Иван Тургенев. Жизнь и любовь - Полина Ребенина
После этого было опять минуты две молчания. Сжалось моё сердце, глядя на этого гиганта ума, сердца, и слезы стали навёртываться у меня на глазах. Тут Иван Сергеевич опять ко мне обратился: «Прощайте, Боголюбов» – и протянул мне руку, которую я поцеловал. «Зачем вы это делаете? – сказал он тихо. – Вы любите людей, и я их старался любить, сколько мог, так любите их всегда, прощайте». Я зарыдал и вышел вон. Такое чувство грусти повторилось со мной в третий раз: первый – когда я закрывал глаза матери, другой – когда умерла жена и третий – когда я простился с Иваном Сергеевичем.
Оправясь немного, я сошёл с кн.

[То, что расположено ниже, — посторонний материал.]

(** One template stamps private volumes: for every container and mount of a
    blueprint, a mount that names its volume with the cell-name variable is provisioned
    on demand and never names the same volume for two different cells, and every other
    mount is left exactly as written, shared between the cells. *)
Theorem per_cell_volumes_private n1 n2 containers i c j v :
  n1 ≠ n2 → containers !! i = Some c → ext.c_Volumes c !! j = Some v →
  ∃ c1 c2 v1 v2,
    ExpandPerCellVolumes n1 containers !! i = Some c1 ∧ ext.c_Volumes c1 !! j = Some v1 ∧
    ExpandPerCellVolumes n2 containers !! i = Some c2 ∧ ext.c_Volumes c2 !! j = Some v2 ∧
    (per_cell v → ext.vm_Ensure v1 = true ∧ ext.vm_Ensure v2 = true ∧
       (ext.vm_Source v1, ext.vr_Name <$> ext.vm_VolumeRef v1)
       ≠ (ext.vm_Source v2, ext.vr_Name <$> ext.vm_VolumeRef v2)) ∧
    (¬ per_cell v → v1 = v ∧ v2 = v).
Proof.
  intros Hn Hi Hj.
  assert (Hvol : ∀ vols c, ext.c_Volumes (set_ext_Volumes vols c) = vols) by by intros ? [].
  do 4 eexists. unfold ExpandPerCellVolumes. rewrite !list_lookup_fmap, Hi. cbn [fmap option_fmap option_map].
  split_and!; [done| |done| |..]; [rewrite Hvol, list_lookup_fmap, Hj; done..| |].
  - intros [Hk Hp]. unfold expandVolume. rewrite Hk. cbn [negb String.eqb Ascii.eqb Bool.eqb].
    rewrite String.eqb_refl. cbn [negb].
    split_and!; [cbn; destruct Hp as [->|(r & -> & ->)]; by rewrite ?orb_true_r..|].
    cbn [ext.vm_Source ext.vm_VolumeRef]. intros [= E1 E2]. destruct Hp as [Hs|(r & Hr & Hs)].
    + rewrite Hs in E1. by apply Hn, (ReplaceAll_injective (ext.vm_Source v) CellNameVar).
    + rewrite Hr, Hs in E2. cbn in E2. injection E2 as E2.
      by apply Hn, (ReplaceAll_injective (ext.vr_Name r) CellNameVar).
  - intros Hp. by rewrite !expandVolume_shared.
Qed.
(** Where a resource lives: the scope and container names above it, the reserved
    element that tells its kind, and what follows. *)
Definition parts (x : Resource) : list string * string * list string :=
  match x with
  | RMetadata sc => (scope_names sc, KukeonMetadataFile, [])
  | REtcHosts r s t c => ([r; s; t; c], "etc-hosts", [])
  | REtcHostname r s t c => ([r; s; t; c], "etc-hostname", [])
  | RSocket r s t c k => ([r; s; t; c; k], KukeonContainerTTYDir, [KukeonContainerSocketFile])
  | RCapture r s t c k => ([r; s; t; c; k], KukeonContainerTTYDir, [KukeonContainerCaptureFile])
  | RKukettyLog r s t c k => ([r; s; t; c; k], KukeonContainerTTYDir, [KukeonContainerKukettyLogFile])
  | RLog r s t c k => ([r; s; t; c; k], KukeonContainerLogFile, [])
  | RSecret sc n => (scope_names sc, KukeonSecretsSubdir, [n])
  | RBlueprint sc n => (scope_names sc, KukeonBlueprintsSubdir, [n])
  | RConfig sc n => (scope_names sc, KukeonConfigsSubdir, [n])
  | RVolume sc n => (scope_names sc, KukeonVolumesSubdir, [n])
  | RVolumeMeta sc n => (scope_names sc, KukeonVolumeMetaSubdir, [n +:+ ".json"])
  end.

Definition elems (x : Resource) : list string := let '(l, tag, rest) := parts x in l ++ tag :: rest.

Definition cell_scoped (sc : Scope) : bool := match sc with ScCell _ _ _ _ => true | _ => false end.
(** A scope directory at [s] below the tree's root keeps volume [v]. *)
Definition retained (t : tree) (s : list string) (v : string) : Prop :=
  Forall (fun n => n ≠ KukeonVolumesSubdir ∧ n ≠ KukeonVolumeMetaSubdir) s ∧
  ∃ data, at_path t (s ++ [KukeonVolumeMetaSubdir; v +:+ ".json"]) = Some (File data) ∧
          manifestPolicy data = Ok ext.ReclaimRetain.

(** The two leaves of a retained volume. *)
Definition leaves_of (scope : list string) (v : string) : list (list string) :=
  [scope ++ [KukeonVolumeMetaSubdir; v +:+ ".json"]; path_join (scope ++ [KukeonVolumesSubdir]) v].

Lemma meta_dir_leaves scope es leaves :
  Forall (fun e => seg_ok e.1) es →
  collectRetainedInMetaDir manifestPolicy (scope ++ [KukeonVolumeMetaSubdir]) es = Ok leaves →
  ∀ l, l ∈ leaves ↔ ∃ v data, (v +:+ ".json", File data) ∈ es ∧
    manifestPolicy data = Ok ext.ReclaimRetain ∧ l ∈ leaves_of scope v.
Proof.
  intros Hok. revert leaves. induction Hok as [|[name t] es Hn _ IH]; intros leaves; cbn -[path_join res_bind leaves_of].
  { intros [= <-] l. split; [by intros ?%elem_of_nil|]. intros (v & d & H & _). by apply elem_of_nil in H. }
  assert (Hskip : ∀ leaves', (∀ v data, (v +:+ ".json", File data) = (name, t) →
      manifestPolicy data ≠ Ok ext.ReclaimRetain) →
    collectRetainedInMetaDir manifestPolicy (scope ++ [KukeonVolumeMetaSubdir]) es = Ok leaves' →
    ∀ l, l ∈ leaves' ↔ ∃ v data, (v +:+ ".json", File data) ∈ (name, t) :: es ∧
      manifestPolicy data = Ok ext.ReclaimRetain ∧ l ∈ leaves_of scope v).
  { intros leaves' Hno Hc l. rewrite (IH leaves' Hc l). setoid_rewrite elem_of_cons. split.
    - intros (v & d & H & ?). exists v, d. eauto.
    - intros (v & d & [H|H] & Hp & ?); [by destruct (Hno v d H)|eauto]. }
  destruct t as [data|es0]; [|apply Hskip; done].
  destruct (String.eqb_spec (Ext name) ".json") as [Ej|Nj]; cbn [negb].
  2:{ apply Hskip. intros v d [= <- <-]. by rewrite Ext_json in Nj. }
  destruct (manifestPolicy data) as [policy|] eqn:Ep; [|done].
  rewrite res_bind_Ok. intros (more & Hm & Hl).
  destruct (String.eqb_spec policy ext.ReclaimRetain) as [->|Np]; cbn [negb] in Hl; injection Hl as <-.
  2:{ apply Hskip; [|done]. intros v d [= <- <-]. congruence. }
  destruct (Ext_suffix name ".json" Ej) as [v ->]; [done|]. rewrite volume_name.
  rewrite path_join_up by done. assert (Hv : seg_ok KukeonVolumesSubdir) by by split.
  rewrite (path_join_ok scope _ Hv), (path_join_ok _ _ Hn), <-app_assoc.
  intros l. rewrite !elem_of_cons, (IH more Hm l). setoid_rewrite elem_of_cons. unfold leaves_of. split.
  - intros [->|[->|(v' & d & ? & ? & ?)]]; [exists v, data..|exists v', d]; split_and!; eauto;
      rewrite !elem_of_cons; eauto.
  - intros (v' & d & [[= E <-]|H] & Hp & Hl); [|right; right; eauto 10].
    apply string_app_inj_r in E as ->. rewrite !elem_of_cons in Hl.
    destruct Hl as [->|[->|[]%elem_of_nil]]; eauto.
Qed.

Мещерским в подгорную аллею. Тут мы встретились с зятем м-м Виардо, музыкантом-композитором Дювернуа, который на мои слова, что Ивану Сергеевичу плохо, что вон, кажется, человек бежит за доктором, сказал очень хладнокровно: «Да, но ведь это бывает почти каждый день. Все мы знаем, что он очень болен…» Тут кн. Мещерский, настаивавший и прежде моего входа к Тургеневу, чтоб я завёл разговор с ним о месте его погребения, на что я, конечно, никогда бы не согласился, прямо в упор сказал французу: «Ну а хоронить где его собираетесь?» – «Это вопрос почти решённый. Он всегда говаривал, что желал бы лежать у ног своего учителя Пушкина, но в конце концов сказал – положите меня рядом с Белинским». После Мещерский поставил вопрос, что ежели бы оправился Тургенев, то на зиму ведь ему жить в Париже в его мансардах невозможно. «Ну да… конечно, но думаю, что он умрёт прежде, во всяком случае, ему надо куда-нибудь уехать». Тут мы распрощались и только свиделись на похоронах Тургенева…»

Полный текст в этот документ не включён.